8 hours ago, Michael Griffith said:

Stone decided to use Prouty as a source anyway. This decision came back to haunt Stone in a major way...

 

... in the minds of people like you. Which doesn't matter to most of us.

Stone's critics would have pounced on something else had there been no Prouty.

Regardless, JFK the film was nominated for eight Academy Awards and won two, and was the 6th highest grossing film internationally for 1991. Roger Ebert said it was the year's best film, and one of the top ten films of the decade. And it rates 84% on Rotten Tomatoes.

But best of all, it led to the JFK Assassination Records Collection Act.

 

Link to comment
Share on other sites

  • Replies 174
  • Created
  • Last Reply

Top Posters In This Topic

19 hours ago, Robert Morrow said:

By putting Edward Lansdale's name plate in the movie JFK, Oliver Stone is OBVIOUSLY (and in my view correctly) indicting Lansdale for the JFK assassination. In my book that is a good thing.

Oliver Stone asked John Newman to go out to the Hoover Institution archives and see if he could find anything that might give Lansdale an alibi proving that he was not in the infamous three tramps photo. Instead John Newman and David Lifton found correspondence between Gen. Edward Lansdale and his friend Gen. "Hanging Sam" Williams in which Lansdale says I am coming down to see you this fall.

Gen. Williams lived in Denton, TX which is exactly 38 miles to the northwest of Dealey Plaza, Dallas TX.

Even worse than THAT in Max Boot's book he says that Lansdale had a job in the Johnson Administration in the Food for Peace program within 11 days of the JFK assassination. Lansdale's office was in the Old Executive Office Building ON WHITE HOUSE GROUNDS and in the same building that Vice president LYNDON JOHNSON had his White House office.

Sean Fetter, in vol 2 of his new book, makes a persuasive argument that LBJ met with Lansdale in the early morning of 11/22/1963 in the hotel where LBJ (and JFK) stayed the night, The Hotel Texas, Ft Worth.

Link to comment
Share on other sites

17 hours ago, Sandy Larsen said:

Michael Griffith said: Stone decided to use Prouty as a source anyway. This decision came back to haunt Stone in a major way. . . .

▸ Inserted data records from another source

(** The second element of [path.split(pattern)]: what the pattern
    captured at the first position at which it matches; [None] is
    [undefined]. *)
Fixpoint splitCapture (s : list ascii) : option (list ascii) :=
  match pagesPattern s with
  | Some u => Some u
  | None =>
    match s with
    | [] => None
    | _ :: s' => splitCapture s'
    end
  end.

(** part_000:136-150.  [None] is the [TypeError] of [url.endsWith] on
    [undefined]. *)
Definition getPageUrl (path : list ascii) : option (list ascii) :=
  match splitCapture path with
  | None => None
  | Some url =>
    let url := if endsWith (text "index") url then sliceEnd 6 url else url in
    Some (if bool_decide (url = []) then text "/" else url)
  end.

(** What [getPagesFromConfig] reads of a component; [modulePath] is
    [component.importSpec.modulePath]. *)
Record component := {
  name : list ascii;
  componentType : list ascii;
  modulePath : list ascii
}.

Record project := {
  projectId : list ascii;
  components : list component
}.

Record page := {
  page_name : list ascii;
  page_projectId : list ascii;
  page_path : list ascii;
  page_url : list ascii
}.

(** The environment variables that count as set: [process.env.X] is
    truthy. *)
Definition truthy (v : option string) : bool :=
  match v with
  | Some v => negb (bool_decide (v = ""))
  | None => false
  end.

(** part_000:10-18. *)
Definition getEnv (process_env : gmap string string)
    : gmap string (option string) :=
  <["NODE_OPTIONS" := process_env !! "LOADER_CLI_NODE_OPTIONS"]>
    (<["npm_config_yes" := Some "1"]>
       (<["PLASMIC_LOADER" := Some "1"]>
          ((Some <$> process_env) ∪ {["QUIET" := Some "1"]}))).

Definition quoted (s : string) : list ascii :=
  ["034"%char] ++ text s ++ ["034"%char].

Definition newline : list ascii := ["010"%char].

(** The [package.json] of part_000:75-81. *)
Definition packageJson : list ascii :=
  text "{" ++ newline
  ++ text "  " ++ quoted "name" ++ text ":" ++ quoted "plasmic-loader"
  ++ text "," ++ newline
  ++ text "  " ++ quoted "version" ++ text ":" ++ quoted "0.0.1"
  ++ text "," ++ newline
  ++ text "  " ++ quoted "dependencies" ++ text ": {" ++ newline
  ++ text "    " ++ quoted "@plasmicapp/react-web" ++ text ": "
  ++ quoted "latest" ++ newline
  ++ text "  }" ++ newline
  ++ text "}".

Definition authCommand : list ascii :=
  text "npx -p @plasmicapp/cli@latest plasmic auth --email".
Definition yalcCommand : list ascii := text "yalc add @plasmicapp/cli".
Definition updateCommand : list ascii :=
  text "npm update --no-package-lock --legacy-peer-deps".
Definition initCommand (initArgs : list (list ascii * value)) : list ascii :=
  text "npx -p @plasmicapp/cli@latest plasmic init --enable-skip-auth "
  ++ objToExecArgs initArgs.
Definition fixImportsCommand : list ascii :=
  text "npx -p @plasmicapp/cli@latest plasmic fix-imports".

Section Process.

Set Default Proof Using "Type".

(** [path.join] of [upath], [process.env], [process.cwd()] and the
    answers of the world, which can depend on the calls made so far. *)
Variable path_join : list ascii → list ascii → list ascii.
Variable process_env : gmap string string.
Variable process_cwd : list ascii.
Variable respond : list action → action → reply.

(** An awaited call. *)
Definition call (a : action) : L (list ascii) := λ h,
  match respond h a with
  | Fulfilled out => (Ok out, h ++ [a])
  | Rejected e => (Err e, h ++ [a])
  end.

(** part_000:20-32.  [dir] is [opts.dir], which counts as missing when it
    is undefined or empty; [hideOutput] is [opts.hideOutput], false when
    it is undefined. *)
Definition execaOf (command : list ascii) (dir : option (list ascii))
    (hideOutput : bool) : execaCall :=
  let dir :=
    match dir with
    | Some (c :: d) => c :: d
    | Some [] | None => process_cwd
    end in
  let words := split " "%char command in
  {| file := hd [] words;
     args := tl words;
     cwd := dir;
     env := getEnv process_env;
     stdio_of := if hideOutput then Pipe else Inherit |}.

Definition runCommand (command : list ascii) (dir : option (list ascii))
    (hideOutput : bool) : L (list ascii) :=
  call (Execa (execaOf command dir hideOutput)).

(** part_000:43-53. *)
Definition getCurrentUser : L (list ascii) :=
  try_catch (runCommand authCommand None false)
    (λ error,
       (* If the error is that the user's credentials are invalid, return
          no user. *)
       if match message error with
          | Some m => includes (text "authentication credentials") m
          | None => false
          end
       then ret []
       else throw error).

(** part_000:72-94. *)
Definition installPackages (plasmicDir : list ascii) : L unit :=
  call (FsWriteFile (path_join plasmicDir (text "package.json")) packageJson) ;;
  (if truthy (process_env !! "DO_YALC_ADD_CLI")
   then runCommand yalcCommand (Some plasmicDir) true ;; ret ()
   else ret ()) ;;
  if negb (truthy (process_env !! "NO_INSTALL"))
  then runCommand updateCommand (Some plasmicDir) false ;; ret ()
  else ret ().

(** part_000:96-117. *)
Definition tryInitializePlasmicDir (plasmicDir : list ascii)
    (initArgs : list (list ascii * value)) : L unit :=
  call (FsMkdir plasmicDir) ;;
  installPackages plasmicDir ;;
  let configPath := path_join plasmicDir (text "plasmic.json") in
  try_catch (call (FsAccess configPath) ;; ret ())
    (λ error,
       if negb (bool_decide (code error = Some "ENOENT"))
       then throw error
       else
         runCommand (initCommand initArgs) (Some plasmicDir) false ;;
         ret ()).

(** part_000:130-134. *)
Definition fixImports (dir : list ascii) : L (list ascii) :=
  runCommand fixImportsCommand (Some dir) false.

(** part_000:152-174. *)
Definition getPagesFromConfig (plasmicDir : list ascii)
    (config_projects : list project) : option (list page) :=
  forEach config_projects
    (λ componentData project,
       forEach (components project)
         (λ componentData component,
            if negb (bool_decide (componentType component = text "page"))
            then Some componentData
            else
              match getPageUrl (modulePath component) with
              | Some url =>
                Some (componentData
                      ++ [{| page_name := name component;
                             page_projectId := projectId project;
                             page_path :=
                               path_join plasmicDir (modulePath component);
                             page_url := url |}])
              | None => None
              end)
         componentData)
    [].

(** part_000:176-195. *)
Definition syncProject (dir userDir : list ascii)
    (projects : list (list ascii)) : L (list ascii) :=
  runCommand
    (join (text " ")
          ([text "npx -p @plasmicapp/cli@latest plasmic sync";
            text "--yes";
            text "--metadata source=loader";
            text "--loader-config";
            path_join userDir (text "plasmic-loader.json");
            text "--projects"]
           ++ projects))
    (Some dir) false.

(** ** Vocabulary of the statements *)

(** The words that [execa] is to receive from [syncProject]. *)
Definition syncWords (configPath : list ascii)
    (projects : list (list ascii)) : list (list ascii) :=
  [text "npx"; text "-p"; text "@plasmicapp/cli@latest"; text "plasmic";
   text "sync"; text "--yes"; text "--metadata"; text "source=loader";
   text "--loader-config"; configPath; text "--projects"]
  ++ projects.

(** The fixed words of [plasmic init]. *)
Definition initWords : list (list ascii) :=
  [text "npx"; text "-p"; text "@plasmicapp/cli@latest"; text "plasmic";
   text "init"; text "--enable-skip-auth"].

(** The calls of [installPackages], in their order. *)
Definition installActions (plasmicDir : list ascii) : list action :=
  [FsWriteFile (path_join plasmicDir (text "package.json")) packageJson]
  ++ (if truthy (process_env !! "DO_YALC_ADD_CLI")
      then [Execa (execaOf yalcCommand (Some plasmicDir) true)]
      else [])
  ++ (if negb (truthy (process_env !! "NO_INSTALL"))
      then [Execa (execaOf updateCommand (Some plasmicDir) false)]
      else []).

(** The call of [plasmic init]. *)
Definition initAction (plasmicDir : list ascii)
    (initArgs : list (list ascii * value)) : action :=
  Execa (execaOf (initCommand initArgs) (Some plasmicDir) false).

(** The calls of [tryInitializePlasmicDir] at their longest. *)
Definition initActions (plasmicDir : list ascii)
    (initArgs : list (list ascii * value)) : list action :=
  FsMkdir plasmicDir
  :: installActions plasmicDir
  ++ [FsAccess (path_join plasmicDir (text "plasmic.json"));
      initAction plasmicDir initArgs].

(** A computation that makes the calls of a script in their order: it
    stops early only by throwing, and it makes no other call. *)
Definition performs {A} (script : list action) (m : L A) : Prop :=
  ∀ h, ∃ acts,
    (m h).2 = h ++ acts
    ∧ acts `prefix_of` script
    ∧ ∀ a, (m h).1 = Ok a → acts = script.

(** The pages of a configuration: the components of type [page], each
    with the id of its project, in the order of the configuration. *)
Definition pageComponents (config_projects : list project)
    : list (list ascii * component) :=
  filter (λ pc, componentType pc.2 = text "page")
         (config_projects
            ≫= λ project, map (pair (projectId project)) (components project)).

Definition pageOf (plasmicDir : list ascii) (pc : list ascii * component)
    : option page :=
  match getPageUrl (modulePath pc.2) with
  | Some url =>
    Some {| page_name := name pc.2;
            page_projectId := pc.1;
            page_path := path_join plasmicDir (modulePath pc.2);
            page_url := url |}
  | None => None
  end.

(** ** Facts about strings *)

Lemma text_space : text " " = [" "%char].
Proof. reflexivity. Qed.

... in the minds of people like you. Which doesn't matter to most of us.

Stone's critics would have pounced on something else had there been no Prouty.

Regardless, JFK the film was nominated for eight Academy Awards and won two, and was the 6th highest grossing film internationally for 1991. Roger Ebert said it was the year's best film, and one of the top ten films of the decade. And it rates 84% on Rotten Tomatoes.

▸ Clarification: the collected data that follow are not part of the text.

(** ** The cost range computed from the data *)

(** *** Binary64 arithmetic *)

Lemma round_half_even_cases (a d : Z) :
  0 < d ->
  (np.round_half_even a d = a / d /\ 2 * (a mod d) <= d)
  \/ (np.round_half_even a d = a / d + 1 /\ d <= 2 * (a mod d)).
Proof.
  intros Hd. unfold np.round_half_even.
  destruct (Z.ltb_spec (2 * (a mod d)) d); [left; lia |].
  destruct (Z.ltb_spec d (2 * (a mod d))); [right; lia |].
  destruct (Z.even (a / d)); [left | right]; lia.
Qed.

(** Rounding moves a quotient by at most one half. *)
Lemma round_half_even_error (a d : Z) :
  0 < d -> 2 * Z.abs (np.round_half_even a d * d - a) <= d.
Proof.
  intros Hd. pose proof (Z.div_mod a d ltac:(lia)) as Ha.
  pose proof (Z.mod_pos_bound a d Hd) as Hr.
  destruct (round_half_even_cases a d Hd) as [[-> H] | [-> H]]; lia.
Qed.

Lemma round_half_even_exact (d x : Z) :
  0 < d -> np.round_half_even (d * x) d = x.
Proof.
  intros Hd. unfold np.round_half_even.
  rewrite (Z.mul_comm d x), Z.div_mul, Z.mod_mul by lia.
  destruct (Z.ltb_spec (2 * 0) d); [reflexivity | lia].
Qed.

Lemma round_half_even_mono (a b d : Z) :
  0 < d -> a <= b -> np.round_half_even a d <= np.round_half_even b d.
Proof.
  intros Hd Hab.
  pose proof (Z.div_le_mono a b d Hd Hab) as Hq.
  destruct (Z.eq_dec (a / d) (b / d)) as [Heq | Hne].
  - pose proof (Z.div_mod a d ltac:(lia)) as Ha.
    pose proof (Z.div_mod b d ltac:(lia)) as Hb.
    assert (Hr : a mod d <= b mod d) by (rewrite Heq in Ha; lia).
    unfold np.round_half_even. rewrite Heq.
    destruct (Z.ltb_spec (2 * (a mod d)) d);
      destruct (Z.ltb_spec (2 * (b mod d)) d); try lia;
      destruct (Z.ltb_spec d (2 * (a mod d)));
      destruct (Z.ltb_spec d (2 * (b mod d))); try lia;
      destruct (Z.even (b / d)); lia.
  - destruct (round_half_even_cases a d Hd) as [[-> _] | [-> _]];
      destruct (round_half_even_cases b d Hd) as [[-> _] | [-> _]]; lia.
Qed.

Lemma round_half_even_bounds (a d : Z) :
  0 < d -> a / d <= np.round_half_even a d <= a / d + 1.
Proof.
  intros Hd.
  destruct (round_half_even_cases a d Hd) as [[-> _] | [-> _]]; lia.
Qed.

Lemma nearest_unfold (num den : Z) :
  np.nearest num den
  = np.round_half_even num (den * 2 ^ np.shift num den) * 2 ^ np.shift num den.
Proof. reflexivity. Qed.

Lemma shift_nonneg (num den : Z) : 0 <= np.shift num den.
Proof. unfold np.shift. lia. Qed.

Lemma shift_mono (a b den : Z) :
  0 < den -> 0 <= a <= b -> np.shift a den <= np.shift b den.
Proof.
  intros Hden Hab. unfold np.shift.
  pose proof (Z.div_le_mono a b den Hden ltac:(lia)).
  pose proof (Z.log2_le_mono (a / den) (b / den) ltac:(lia)). lia.
Qed.

(** The quotient lies in the binade the shift was chosen for. *)
Lemma shift_spec (num den : Z) :
  0 < den -> 0 <= num ->
  num / den < 2 ^ (53 + np.shift num den)
  /\ (0 < np.shift num den -> 2 ^ (52 + np.shift num den) <= num / den).
Proof.
  intros Hden Hnum. unfold np.shift.
  pose proof (Z.div_pos num den Hnum Hden) as Hq.
  destruct (Z.eq_dec (num / den) 0) as [-> | Hne].
  - cbn [Z.log2]. split; [| lia].
    replace (Z.max (0 - 52) 0) with 0 by lia. reflexivity.
  - pose proof (Z.log2_spec (num / den) ltac:(lia)) as [Hlo Hhi].
    pose proof (Z.log2_nonneg (num / den)).
    split.
    + eapply Z.lt_le_trans; [exact Hhi |].
      apply Z.pow_le_mono_r; lia.
    + intros Hpos.
      replace (52 + Z.max (Z.log2 (num / den) - 52) 0)
        with (Z.log2 (num / den)) by lia.
      exact Hlo.
Qed.

Lemma div_div_pow (num den j : Z) :
  0 < den -> 0 <= j -> num / (den * 2 ^ j) = num / den / 2 ^ j.
Proof.
  intros Hden Hj. rewrite Z.div_div; [reflexivity | lia |].
  apply Z.pow_pos_nonneg; lia.
Qed.

(** The rounded mantissa has at most 53 bits, and 53 bits exactly when
    the shift is positive. *)
Lemma mantissa_bounds (num den : Z) :
  0 < den -> 0 <= num ->
  let j := np.shift num den in
  let m := np.round_half_even num (den * 2 ^ j) in
  0 <= m <= 2 ^ 53 /\ (0 < j -> 2 ^ 52 <= m).
Proof.
  intros Hden Hnum j m.
  pose proof (shift_nonneg num den) as Hj. fold j in Hj.
  pose proof (shift_spec num den Hden Hnum) as [Hhi Hlo]. fold j in Hhi, Hlo.
  assert (Hp : 0 < 2 ^ j) by (apply Z.pow_pos_nonneg; lia).
  assert (Hd : 0 < den * 2 ^ j) by lia.
  pose proof (round_half_even_bounds num (den * 2 ^ j) Hd) as Hm. fold m in Hm.
  rewrite (div_div_pow num den j Hden Hj) in Hm.
  pose proof (Z.div_pos num den Hnum Hden) as Hq.
  rewrite Z.pow_add_r in Hhi by lia.
  split; [split |].
  - pose proof (Z.div_pos (num / den) (2 ^ j) Hq Hp). lia.
  - assert (num / den / 2 ^ j < 2 ^ 53).
    { apply Z.div_lt_upper_bound; lia. }
    lia.
  - intros Hpos. specialize (Hlo Hpos). rewrite Z.pow_add_r in Hlo by lia.
    assert (2 ^ 52 <= num / den / 2 ^ j).
    { apply Z.div_le_lower_bound; lia. }
    lia.
Qed.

But best of all, it led to the JFK Assassination Records Collection Act.

Oh, I totally agree that Stone's movie deserves great credit for causing the passage of the JFKA Records Collection Act and the creation of the ARRB. I've said the same thing many times, including in my book and in my podcast interviews.

But Stone's movie was very much a two-edged sword because it also discredited the case for conspiracy among the vast majority of academics and journalists, including among some who had previously at least been open to the possibility of a plot.

And, yes, diehard WC apologists would have attacked Stone's film had there been no Prouty content in it, but they would have had a much harder time attacking it absent the Prouty claims. The Prouty claims presented WC apologists with low-hanging fruit, with easy targets, and made the film seem reckless and fringe. 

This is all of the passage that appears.